A detail that will mark this novel as Canadian to the informed reader the way that Torontonians are shown as reacting to a supernatural calamity. In scenes that could come from A Paradise Built in Hell, Torontonians rescue each other, set up relief kitchens, and generally act like decent people. It’s the same behaviour we saw in the blackout of ‘03, the ice storm of ’97, and in New York after 9/11. It’s how people react and anyone who claims differently — who, for example, thinks their neighbours are one mishap away from becoming rampaging cannibals — has an agenda that bears very close critical examination.

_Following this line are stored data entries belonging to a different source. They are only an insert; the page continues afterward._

Lemma attached_child_k q i : q ≠ r → is_Some (k !! q) → child attached q i = child k q i.
Proof. intros Hne [t Hq]. unfold child. by rewrite Hq, (attached_k q t). Qed.
End Attach.

(** ** [deep_copy] *)

(** The fragment [c] with top [r] copies the first [n] entries of the table [t] at
    [p] of [h], and has no others. *)
Record part (h : heap) (p : Z) (t : PageTable) (c : heap) (r : Z) (n : nat) : Prop := {
  pa_frag : frag c r;
  pa_root : ∃ T, c !! r = Some T ∧ level T = level t ∧ upper_level T = upper_level t ∧
    upper_level_index T = upper_level_index t ∧
    ∀ i, n ≤ i < ENTRY_COUNT → entries T !! i = Some 0%Z;
  pa_walk i path : i < n → length path < depth (level t) → S (length path) = depth (level t) →
    walk c r (i :: path) = walk h p (i :: path);
  pa_child i : i < n → is_Some (child c r i) ↔ is_Some (child h p i);
  pa_inner q tq : c !! q = Some tq → q ≠ r → level tq = Two ∨ level tq = Three →
    ∃ i, is_Some (child c q i);
}.

Lemma part_empty h p t r :
  (0 < r)%Z →
  part h p t {[r := mkPageTable (replicate ENTRY_COUNT 0%Z) (level t) (upper_level t)
                      (upper_level_index t)]} r 0.
Proof.
  intros Hr. split; [split| | | |].
  - rewrite lookup_singleton_eq. by eexists.
  - intros q tq [<- <-]%lookup_singleton_Some. split; [done|apply length_replicate].
  - intros q tq l i e [<- <-]%lookup_singleton_Some _ He. by apply lookup_replicate_Some in He.
  - by intros q tq [<- <-]%lookup_singleton_Some.
  - intros q tq l i [<- <-]%lookup_singleton_Some _ He. apply lookup_replicate_Some in He. lia.
  - rewrite lookup_singleton_eq. eexists. split; [done|]. split_and!; [done..|].
    intros i [_ Hi]. by apply lookup_replicate_2.
  - lia.
  - lia.
  - intros q tq [<- <-]%lookup_singleton_Some. done.
Qed.

(** A round of the loop at level one. *)
Lemma frag_store_one c r T n e :
  frag c r → c !! r = Some T → level T = One →
  frag (<[r := set_entries T (<[n := e]> (entries T))]> c) r.
Proof.
  intros Hf HT H1. destruct (fr_addr c r Hf r T HT) as [Hr0 HlenT]. split.
  - rewrite lookup_insert_eq. by eexists.
  - intros q t [[<- <-]|[Hne Hq]]%lookup_insert_Some; [|by apply (fr_addr c r Hf)].
    cbn. by rewrite length_insert.
  - intros q t l i e' [[<- <-]|[Hne Hq]]%lookup_insert_Some Hl He Hne'.
    + cbn in Hl. by rewrite H1 in Hl.
    + destruct (fr_down c r Hf q t l i e') as (t' & Ht' & Hrest); [done..|].
      exists t'. rewrite lookup_insert_ne; [done|]. intros ->. by apply (fr_top c _ Hf q t l i).
  - intros q t [[<- <-]|[Hne Hq]]%lookup_insert_Some Hqr; [done|].
    destruct (fr_up c r Hf q t Hq Hqr) as (H4 & u & Hu & Hlow & Hi). split; [done|].
    exists u. rewrite lookup_insert_ne; [done|]. intros E. rewrite <- E in Hu. simplify_eq.
    by rewrite H1 in Hlow.
  - intros q t l i [[<- <-]|[Hne Hq]]%lookup_insert_Some Hl.
    + cbn in Hl. by rewrite H1 in Hl.
    + by apply (fr_top c r Hf q t l i).
Qed.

Not all of Scotch’s problems are caused by her parents, her school, and the visiting volcano. She is shown as quite capable of complicating her own life. She’s oddly oblivious to the internal lives of others … even of the notion that they might have such lives. She’s also secretive. There are good reasons for that, but it also means that she hides distress and does not ask for help. Her friends would help … if they knew she needed it. Nor do they have any idea why she does some of the odd things she does.
The Chaos is available here (Amazon) and here (Chapters Indigo).
Please direct corrections to jdnicoll at panix dot com
1: Toronto is a city in Canada. Just in case there are any Americans reading this.
2: I was a lot more bothered by the idea of a volcano forming in a region that has no business having volcanoes (plate tectonics!) than I was by the idea of Baba Yaga’s hut stomping up and down Yonge Street. I have no sensible justification for this.